In a new study from the University of California, San Francisco, researchers found drinking caffeinated coffee appears to have both beneficial and harmful short-term health effects: increased abnormal heartbeats increased physical activity and reduced sleep duration.

Coffee is the most commonly consumed beverage in the world, yet its health effects remain uncertain.

In the study, the team enrolled 100 adult volunteers, and they were assigned to wear continuously recording ECG devices (to track heart rhythm), wrist-worn devices to track physical activity and sleep; and continuous glucose monitors to track blood sugar levels for two weeks.

The participants were an average age of 38 years, 51% were women and 48% were white.

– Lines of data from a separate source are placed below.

(** The end of the mixing of one channel, after the inverse transform:
    [if extra_output_samples>0: extra=extra_output_samples//2;
    smp=np.roll(smp,extra); ramp_window(smp,extra)]. *)
Definition finish_block (extra_output_samples : nat) (smp : list Q) :
  option (list Q) :=
  if (0 <? extra_output_samples)%nat
  then let extra := (extra_output_samples / 2)%nat in
       ramp_window (roll smp extra) extra
  else Some smp.

(** [extra_output_samples=output_block_size_samples-input_block_size_samples*2]. *)
Definition extra_output_samples (mode : Assembler.keep_envelope_mode)
  (input_block_size_samples : nat) : nat :=
  (Assembler.output_block_size_samples mode input_block_size_samples -
   input_block_size_samples * 2)%nat.

(** The guarded call in the segmenter:
    [if 0<input_ramp_size*2<len(smp): ramp_window(smp,input_ramp_size)]. *)
Definition ramp_input (input_ramp_size : nat) (smp : list Q) :
  option (list Q) :=
  if ((0 <? input_ramp_size * 2) && (input_ramp_size * 2 <? length smp))%nat
  then ramp_window smp input_ramp_size
  else Some smp.

End Window.

(** ** Overlap-add, hop by hop *)

Module OverlapAdd.
Import Assembler.
Open Scope nat_scope.

(** The part of the normalised block [j] that lies under hop [k]. *)
Definition segment (input_block_size_samples : nat) (blocks : list block)
  (k j : nat) : block :=
  firstn input_block_size_samples
         (skipn ((k - j) * input_block_size_samples) (nth j blocks [])).

(** The earlier blocks that reach over the whole of hop [k]. *)
Definition covering (input_block_size_samples : nat) (blocks : list block)
  (k : nat) : list nat :=
  filter (fun j => (k - j + 1) * input_block_size_samples <=?
                   length (nth j blocks []))
         (seq 0 k).

(** Hop [k] as a sum: the head of block [k], then the segments of the
    covering blocks added one after the other, oldest first. *)
Definition hop_sum (input_block_size_samples : nat) (blocks : list block)
  (k : nat) : block :=
  fold_left add_rows
            (map (segment input_block_size_samples blocks k)
                 (covering input_block_size_samples blocks k))
            (firstn input_block_size_samples (nth k blocks [])).

(** Hop [k] when every block has [rows] rows: the head of block [k] and
    the segments of the [rows // input_block_size - 1] blocks before
    it. *)
Definition hop_window (input_block_size_samples rows : nat)
  (blocks : list block) (k : nat) : block :=
  fold_left add_rows
            (map (segment input_block_size_samples blocks k)
                 (seq (k - (rows / input_block_size_samples - 1))
                      (k - (k - (rows / input_block_size_samples - 1)))))
            (firstn input_block_size_samples (nth k blocks [])).

(** The rows of a block of [rows] rows that lie under some hop. *)
Definition used_rows (input_block_size_samples rows : nat) : nat :=
  rows / input_block_size_samples * input_block_size_samples.

(** [old_buf] when the iteration for block [k] starts. *)
Definition tails (input_block_size_samples : nat) (blocks : list block)
  (k : nat) : list block :=
  map (fun j => skipn ((k - j) * input_block_size_samples) (nth j blocks []))
      (filter (fun j => (k - j) * input_block_size_samples <=?
                        length (nth j blocks []))
              (seq 0 k)).

End OverlapAdd.

(** ** Names of the temporary files *)

Module TempFiles.
Import Ascii String.
Local Open Scope string_scope.

(** [tmpextension=".npy"]. *)
Definition tmpextension : string := ".npy".

(** ["%d" % n] for an integer [n >= 0], as produced by [range] and by the
    planner: the decimal digits of [n]. *)
Definition format_d (n : nat) : string :=
  DecimalString.NilEmpty.string_of_uint (Nat.to_uint n).

(** [b.startswith("/")] and [a.endswith("/")]. *)
Definition startswith_sep (b : string) : bool :=
  match b with
  | String c _ => Ascii.eqb c "/"
  | EmptyString => false
  end.

Fixpoint endswith_sep (a : string) : bool :=
  match a with
  | EmptyString => false
  | String c EmptyString => Ascii.eqb c "/"
  | String _ t => endswith_sep t
  end.

(** [os.path.join(a, b)] of [posixpath]: [b] alone when it is absolute,
    else [a] and [b] with a separator between them unless [a] is empty or
    ends with one. *)
Definition join (a b : string) : string :=
  if startswith_sep b then b
  else if match a with EmptyString => true | _ => endswith_sep a end
       then a ++ b
       else a ++ "/" ++ b.

Definition get_tmpfft_filename (tmpdir : string) (block_k nchannel : nat) :
  string :=
  join tmpdir
       (("tmpfft_" ++ format_d block_k ++ "_" ++ format_d nchannel)
        ++ tmpextension).

Definition get_tmpsmp_filename (tmpdir : string) (block_k : nat) : string :=
  join tmpdir (("tmpsmp_" ++ format_d block_k) ++ tmpextension).

(** Whether the character [c] occurs in [s]. *)
Fixpoint occurs (c : ascii) (s : string) : bool :=
  match s with
  | EmptyString => false
  | String c' t => Ascii.eqb c c' || occurs c t
  end.

End TempFiles.

(** * Part II: properties *)

(** ** [optimize_fft_size]: least 3-smooth size, termination *)

Module FftSizeProofs.
Import FftSize.
Open Scope Z_scope.

Example optimize_fft_size_7 : optimize_fft_size 10 7 = Some 8.
Proof. reflexivity. Qed.

Example optimize_fft_size_1000 : optimize_fft_size 100 1000 = Some 1024.
Proof. vm_compute. reflexivity. Qed.

Example optimize_fft_size_neg : optimize_fft_size 5 (-6) = Some (-6).
Proof. reflexivity. Qed.

(** *** The inner loop *)

Lemma strip_mono fuel : forall d n r fuel',
  strip fuel d n = Some r -> (fuel <= fuel')%nat -> strip fuel' d n = Some r.
Proof.
  induction fuel as [|f IH]; intros d n r fuel' H Hle; simpl in H.
  - discriminate.
  - destruct fuel' as [|f']; [lia|]. simpl.
    destruct (n mod d =? 0).
    + apply IH; [assumption | lia].
    + assumption.
Qed.

Lemma strip_total fuel : forall d n,
  2 <= d -> 1 <= n -> (Z.to_nat n < fuel)%nat ->
  exists r (k : nat),
    strip fuel d n = Some r /\ 1 <= r <= n /\ r mod d <> 0 /\
    n = d ^ Z.of_nat k * r.
Proof.
  induction fuel as [|f IH]; intros d n Hd Hn Hf; [lia|].
  simpl. destruct (n mod d =? 0) eqn:E.
  - apply Z.eqb_eq in E.
    assert (Hdiv : n = d * (n / d)).
    { rewrite (Z.div_mod n d) at 1 by lia. lia. }
    assert (Hq : 1 <= n / d < n).
    { split.
      - apply Z.div_le_lower_bound; try lia.
        destruct (Z.le_gt_cases d n) as [Hle|Hgt]; [lia|].
        rewrite Z.mod_small in E by lia. lia.
      - apply Z.div_lt; lia. }
    destruct (IH d (n / d)) as (r & k & Hs & Hr & Hm & Hk); try lia.
    exists r, (S k). repeat split; try assumption; try lia.
    rewrite Nat2Z.inj_succ, Z.pow_succ_r by lia.
    rewrite Hdiv at 1. rewrite Hk at 1. ring.
  - apply Z.eqb_neq in E. exists n, O. repeat split; try lia.
Qed.

(** Stripping [d] from [d^k * q] when [d] does not divide [q]. *)
Lemma strip_pow (k : nat) : forall fuel d q,
  2 <= d -> q mod d <> 0 -> (k < fuel)%nat ->
  strip fuel d (d ^ Z.of_nat k * q) = Some q.
Proof.
  induction k as [|k IH]; intros fuel d q Hd Hq Hf;
    (destruct fuel as [|f]; [lia|]).
  - change (Z.of_nat 0) with 0. rewrite Z.pow_0_r, Z.mul_1_l.
    cbn [strip]. apply Z.eqb_neq in Hq. rewrite Hq. reflexivity.
  - rewrite Nat2Z.inj_succ, Z.pow_succ_r by lia.
    replace (d * d ^ Z.of_nat k * q) with (d ^ Z.of_nat k * q * d) by ring.
    cbn [strip]. rewrite Z.mod_mul, Z.div_mul by lia. rewrite Z.eqb_refl.
    apply IH; [assumption | assumption | lia].
Qed.

(** *** The test of the outer loop *)

Lemma residue_mono fuel fuel' n r :
  residue fuel n = Some r -> (fuel <= fuel')%nat -> residue fuel' n = Some r.
Proof.
  unfold residue. intros H Hle.
  destruct (strip fuel 2 n) as [n2|] eqn:E; [|discriminate].
  rewrite (strip_mono _ _ _ _ _ E Hle). eapply strip_mono; eassumption.
Qed.

Lemma residue_det f1 f2 n r1 r2 :
  residue f1 n = Some r1 -> residue f2 n = Some r2 -> r1 = r2.
Proof.
  intros H1 H2.
  apply (residue_mono _ (Nat.max f1 f2)) in H1; [|lia].
  apply (residue_mono _ (Nat.max f1 f2)) in H2; [|lia].
  congruence.
Qed.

Researchers also obtained DNA saliva samples from the participants to assess genetic variants that may affect caffeine metabolism.

Participants were then randomly assigned to either avoid or consume coffee for no more than two consecutive days each for 14 consecutive days.

The team found that coffee consumption was associated with a 54% increase in premature ventricular contractions, a type of abnormal heartbeat originating in the lower heart chambers reported to feel like a skipped heartbeat.

In contrast, drinking more coffee was linked to fewer episodes of supraventricular tachycardia, an abnormally rapid heart rhythm arising from the upper heart chambers.

Consuming coffee was consistently associated with more physical activity as well as less sleep. Specifically:

Participants who consumed coffee logged more than 1,000 additional steps per day compared to days when they did not drink coffee.

On the days participants drank coffee, they had 36 fewer minutes of sleep per night according to their Fitbit devices.

Drinking more than one coffee drink more than doubled the number of irregular heartbeats arising from the heart’s lower chambers.

Each additional cup of coffee consumed was associated with nearly 600 more steps per day and 18 fewer minutes of sleep per night.

There were no differences in continuously recorded glucose measured when the study participants consumed versus avoided coffee.

The team says more physical activity, which appears to be prompted by coffee consumption, has numerous health benefits, such as reduced risks of Type 2 diabetes and several cancers, and is associated with greater longevity.

On the other hand, reduced sleep is associated with a variety of adverse psychiatric, neurologic and cardiovascular outcomes.

More frequent abnormal heartbeats from the upper heart chambers influence risk of atrial fibrillation, and more frequent abnormal beats from the lower chambers, or ventricles, increase the risk of heart failure.

These results highlight the complex relationship between coffee and health.

The study is presented at the American Heart Association’s Scientific Sessions 2021. One author of the study is Gregory Marcus, M.D., M.A.S.